- RECORDS FOR PROCESSING -
__________
Lemma Ready_configured g ns n e ti r t :
  Ready (with_tenant_status (MkTenantStatus g ns
    [(TenantNamespaceReady, n); (TenantEventSinkReady, e); (TenantToolInjectionReady, ti);
     (TenantReady, r)]) t) = bool_decide (Cond_Status r = ConditionTrue).
Proof. reflexivity. Qed.
Lemma conditions_read z g ns n e ti r t :
  fold_outcome set_condition z (Status_Conditions (tenant_status (with_tenant_status
    (MkTenantStatus g ns [(TenantNamespaceReady, n); (TenantEventSinkReady, e);
       (TenantToolInjectionReady, ti); (TenantReady, r)]) t)))
  = Ok (MkTenantConditions n e ti r).
Proof. by destruct z. Qed.
Lemma namespace_status deps err :
  Cond_Status (namespace_condition (AsTenantDepsResult (Some deps) err))
  = match err with None => ConditionTrue | _ => ConditionFalse end.
Proof. by destruct err. Qed.
Lemma sink_status deps err :
  let s := Cond_Status (event_sink_condition (AsTenantDepsResult (Some deps) err)) in
  (s ≠ ConditionFalse ∧ s ≠ ConditionUnknown) ↔ sink_configured deps.
Proof.
  unfold event_sink_condition, sink_configured. cbn. destruct (Td_EventSink deps) as [sink|]; [|naive_solver].
  destruct (String.eqb_spec (sink_URL sink) ""); [naive_solver|].
  destruct (sink_Token sink); [naive_solver|].
  split; [naive_solver|]. by intros [_ [? [=]]].
Qed.
Lemma tools_status deps err jcs :
  let s := Cond_Status (tool_injection_condition (AsTenantDepsResult (Some deps) err) jcs) in
  (s ≠ ConditionFalse ∧ s ≠ ConditionUnknown) ↔ tools_injected deps jcs.
Proof.
  unfold tool_injection_condition, tools_injected. cbn.
  destruct (Td_VolumeClaimTemplate deps); [|naive_solver]. rewrite job_flags_say.
  destruct (says JobComplete jcs), (says JobFailed jcs); naive_solver.
Qed.
End status.

(** ** The namespaces a reconciliation leaves

    [view w n] is the metadata of the namespace [n]; the laws say what the calls of the
    clients do to it, when nobody else writes. *)
Definition View (W : Type) : Type := W → string → option ObjectMeta.
Definition same_view {W} (view : View W) (v : string → option ObjectMeta) (w : W) : Prop :=
  ∀ n, view w n = v n.

Class ReadOnlyFor {W S} (view : View W) (c : ObjectClient W S) : Prop :=
  read_only v :: KeptBy (same_view view v) c.

Class NamespaceClient {W} (view : View W) (c : ObjectClient W unit) : Prop := {
  ns_get v key : invariant (same_view view v) (kube_Get c key);
  ns_found n w o w' : kube_Get c ("", n) w = (Ok o, w') →
    view w n = Some (Kube_Meta o) ∧ Meta_Name (Kube_Meta o) = n;
  ns_missing n w e w' : kube_Get c ("", n) w = (Err e, w') → is_not_found e = true → view w n = None;
  ns_create o n : invariant (λ w, is_Some (view w n)) (kube_Create c o);
  ns_update o n : invariant (λ w, is_Some (view w n)) (kube_Update c o);
  ns_delete o n x : n ≠ Meta_Name (Kube_Meta o) → invariant (λ w, view w n = x) (kube_Delete c o);
}.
__________
- ABOUT THIS TASK -
Among the records above, repeat exactly the line with "(TenantReady, r)]) t) = bool_decide", the line with "Lemma namespace_status deps", and every line in between, and only those.

- RESPONSE TO THE TASK -
     (TenantReady, r)]) t) = bool_decide (Cond_Status r = ConditionTrue).
Proof. reflexivity. Qed.
Lemma conditions_read z g ns n e ti r t :
  fold_outcome set_condition z (Status_Conditions (tenant_status (with_tenant_status
    (MkTenantStatus g ns [(TenantNamespaceReady, n); (TenantEventSinkReady, e);
       (TenantToolInjectionReady, ti); (TenantReady, r)]) t)))
  = Ok (MkTenantConditions n e ti r).
Proof. by destruct z. Qed.
Lemma namespace_status deps err :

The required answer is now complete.